Category: Economic Development

PHOTO:  Mayor Eddie DeLoach (right) with some of Savannah youth who are part of the city’s WorkSource Coastal’s YouthBuild Savannah program. 

Savannah Business Journal Special Report

April 11, 2018 - City of Savannah Mayor Eddie DeLoach took the first swipe today in tearing down a blighted home in the Edgemere-Sackville neighborhood, after touting the impact the City’s ‘Savannah Shines’ initiative that has been launched in that area. 

Savannah Shines was launched last August in Edgemere-Sackville to coordinate neighborhood revitalization in four areas: Private Property, Public Property, Public Safety and Community Engagement. In those eight months, the Savannah Shines revitalization program has coordinated with local partners to achieve a number of initiatives, according to the city, including:

·        Improved 42 home and rental properties

·        Begin construction on five new homes

·        Held two neighborhood cleanup days

·        Provided tree trimming

·        Acquire an additional lot next to space planned for a future playground in Edgemere-Sackville

The home that was demolished is located at 1116 E. 55th St., a dilapidated and vacant home that was an eyesore for the community, according to Cynthia Hopson, president of the neighborhood association. A number of neighborhood residents joined Hopson and the Mayor to watch the house come down.
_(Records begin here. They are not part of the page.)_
(** One subscriber of a [SNAPSHOT_END]. *)
Definition publish_snapshot (n : loc) : M server unit :=
  s ← get;
  match subscriptions s !! n with
  | None => throw (Fault UseAfterFree)
  | Some i =>
      if negb (snapshotPending i) then mret tt
      else if bool_decide (start i = []) then set_pending n false
      else
        match sessions_ s !! si_session i with
        | None => mret tt
        | Some _ =>
            _ ← not_supposed_to_throw (
              resultSet ← call (si_container i) (Query (numeric_start (start i)) 0 None_);
              s ← get;
              let eventCode :=
                if IsMapContainer (GetType (si_container i) s) then EVENT_CODE_SET else EVENT_CODE_PUSH_BACK in
              _ ← (if bool_decide (si_groupName i = []) then mret tt
                   else on_session (si_session i) (PublishNewGroupContainer (si_groupName i) (si_handle i)
                          (GetName (si_container i) s) (GetType (si_container i) s)));
              on_session (si_session i) (SendSubscriptionSnapshot print_double resultSet (si_handle i) eventCode));
            set_pending n false
        end
  end.

(** One subscriber of any other event. *)
Definition publish_event (e : event) (n : loc) : M server unit :=
  s ← get;
  match subscriptions s !! n with
  | None => throw (Fault UseAfterFree)
  | Some i =>
      if snapshotPending i then mret tt
      else
        match sessions_ s !! si_session i with
        | None => mret tt
        | Some _ =>
            not_supposed_to_throw (
              on_session (si_session i)
                (PublishEvent print_double (si_handle i) (e_code e) (e_key e) (e_value e) (e_metadata e)))
        end
  end.
(* ===== verification/ServerSafety.v ===== *)
(** * Calls that keep the server in order

    The invariant of the server ([wf]): each container pointer that a handle, a
    group, a subscription or the server itself holds leads to a container object,
    and that one to a storage; each subscriber of a storage is a subscription to a
    container of that storage.  For every function of the server: it keeps the
    invariant and follows no bad pointer ([safe]). *)
From S2P Require Import Prelude Decimal StdMap StreamBuffer Pr1Message TioDataC Protocol TioDataS Containers ListStorage MapStorage VectorStorage MemoryStorage Auth ContainerManager SessionMessages Session Sound Server.

Module ServerSafety.
Import StdMap Pr1 Protocol TioData Containers SessionMessages Session Sound Server.

#[local] Existing Instances MemoryStorage.any_storage MapStorage.map_storage.

(** ** Who holds a container *)

Inductive holds (s : server) (c : loc) : Prop :=
| holds_handle sid x h : sessions_ s !! sid = Some x -> handles_ x !! h = Some c -> holds s c
| holds_group g i : groups_ s !! g = Some i -> c = containerListContainer i -> holds s c
| holds_member g i n : groups_ s !! g = Some i -> (n, c) ∈ containersMap i -> holds s c
| holds_subscription n i : subscriptions s !! n = Some i -> c = si_container i -> holds s c
| holds_users : users s = Some c -> holds s c
| holds_sessions : meta_sessions s = Some c -> holds s c
| holds_catalogue : ContainerManager.meta_containers_ (containerManager_ s) = Some c -> holds s c
| holds_types : ContainerManager.meta_availableTypes_ (containerManager_ s) = Some c -> holds s c.

Lemma elem_of_option_list {A} (o : option A) x : o = Some x -> x ∈ option_list o.
Proof. intros ->. apply list_elem_of_here. Qed.

Lemma holds_owned s c : holds s c -> c ∈ owned s.
Proof.
  unfold owned, handle_containers, group_containers. rewrite !elem_of_app.
  intros [sid x h Hx Hh|g i Hg ->|g i n Hg Hn|n i Hn ->|H|H|H|H]; rewrite <- ?elem_of_map_to_list in *.
  - left. apply list_elem_of_bind. exists (sid, x). split; [|done]. apply list_elem_of_fmap. by exists (h, c).
  - right; left. apply list_elem_of_bind. exists (g, i). split; [|done]. apply list_elem_of_here.
  - right; left. apply list_elem_of_bind. exists (g, i). split; [|done]. apply list_elem_of_further, list_elem_of_fmap.
    by exists (n, c).
  - do 2 right; left. apply list_elem_of_fmap. exists i. split; [done|]. apply list_elem_of_fmap. by exists (n, i).
  - do 3 right; left. by apply elem_of_option_list.
  - do 4 right; left. by apply elem_of_option_list.
  - do 5 right; left. by apply elem_of_option_list.
  - do 6 right. by apply elem_of_option_list.
Qed.

(** ** The invariant *)

(** A subscription to a container of storage [l]. *)
Definition subscribes (s : server) (l n : loc) : Prop :=
  exists i, subscriptions s !! n = Some i /\ ContainerManager.storage_of (si_container i) (containerManager_ s) = Some l.

Record wf (s : server) : Prop := {
  wf_manager : ContainerManager.wf (containerManager_ s);
  wf_live : forall c, holds s c -> is_Some (ContainerManager.live (containerManager_ s) !! c);
  wf_subscribers : forall l ns n, subscribers_ s !! l = Some ns -> n ∈ ns -> subscribes s l n;
  wf_interested : forall e ns n, interestedSubscribers s = Some (e, ns) -> n ∈ ns -> subscribes s (storageId e) n;
  wf_next : forall n, is_Some (subscriptions s !! n) -> (n < next_subscription s)%nat
}.

(** Container pointers a function holds in its variables. *)
Definition alive (m : ContainerManager.t) (cs : list loc) : Prop :=
  forall c, c ∈ cs -> is_Some (ContainerManager.live m !! c).

(** The containers of users and sessions, which are made once and for all. *)
Definition fixtures (s : server) : option loc * option loc := (users s, meta_sessions s).

Section Safe.
Context (boot : option loc * option loc).

Definition connected (sids : list Z) (s : server) : Prop :=
  (forall sid, sid ∈ sids -> is_Some (sessions_ s !! sid)) /\ fixtures s = boot.

(** The sessions and containers a function holds. *)
Definition held (sids : list Z) (cs : list loc) (s : server) : Prop :=
  connected sids s /\ alive (containerManager_ s) cs.

Lemma held_fixtures sids cs s : held sids cs s -> users s = boot.1 /\ meta_sessions s = boot.2.
Proof. intros [ [_ E] _]. by rewrite <- E. Qed.

(** ** Calls that keep it *)

(** A call, of a function that holds [sids] and [cs], keeps the invariant and what
    is held, also when it throws; it follows no bad pointer, and the container
    pointers [Q] of its result are good. *)
Definition safe_at {A} (sids : list Z) (cs : list loc) (m : M server A) (Q : A -> list loc) (s : server) : Prop :=
  wf s -> held sids cs s ->
  wf (m s).2 /\ held sids cs (m s).2 /\ sound (m s).1 /\
  forall a, (m s).1 = Ok a -> alive (containerManager_ (m s).2) (Q a).

Definition safe {A} (sids : list Z) (cs : list loc) (m : M server A) (Q : A -> list loc) : Prop :=
  forall s, safe_at sids cs m Q s.

Definition no_pointer {A} (a : A) : list loc := [].

Lemma alive_nil m : alive m [].
Proof. intros c H. by apply not_elem_of_nil in H. Qed.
Edgemere-Sackville was selected as the first Savannah Shines partnership based on the City’s “Sunshine Index”.  The “Sunshine Index” uses specific criteria to rate Savannah’s neighborhoods.  The criteria includes:  the existence of an establish neighborhood association; the number of housing code violations; property code violations; delinquent property taxes; and crime data. 

The Savannah Shines initiative also aligns with the City’s Savannah ‘Forward’ strategic plan, developed in 2017, focusing on Neighborhood Revitalization, Economic Strength & Poverty Reduction and Public Safety.

According to Deloach, “This is what I always dreamed to do. Taking a blighted house and building a new house in its place. There is nobody in the world who wants to live next to a place like that.”

The partners involved in making this demolition and construction possible include the City of Savannah, Savannah-Chatham Land Bank Authority (LBA), Coastal Empire Habitat for Humanity (Habitat), WorkSource Coastal’s YouthBuild Savannah Program, Community Housing Services Agency (CHSA) and the Edgemere-Sackville neighborhood association. According to city officials.

Alderman John Hall, whose district covers the Edgemere-Sackville neighborhood, said, “We will continue to invest in Savannah Shines and its partners. It’s going to pay off. We are going to make a difference before we leave.”

The City’s Housing & Neighborhood Services Department brought the parties together, and along with CHSA and Habitat, is helping to arrange project financing. The Land Bank Authority acquired the property and is demolishing it to make way for a new infill home. The Savannah Affordable Housing Fund administered by CHSA will be used to help finance construction of the new home.

Habitat will utilize the YouthBuild Savannah construction training program to build much of the new house. Once constructed, Habitat will sell the house to a qualified first-time home buyer.  The youth involved in the project will receive hands-on training in construction and soft skills.

The neighborhood association, with help from WorkSource Coastal and the City’s Human Services Department, is also helping to market the YouthBuild Savannah program to young adults age 16 to 24 who live in their area, and who did not complete high school.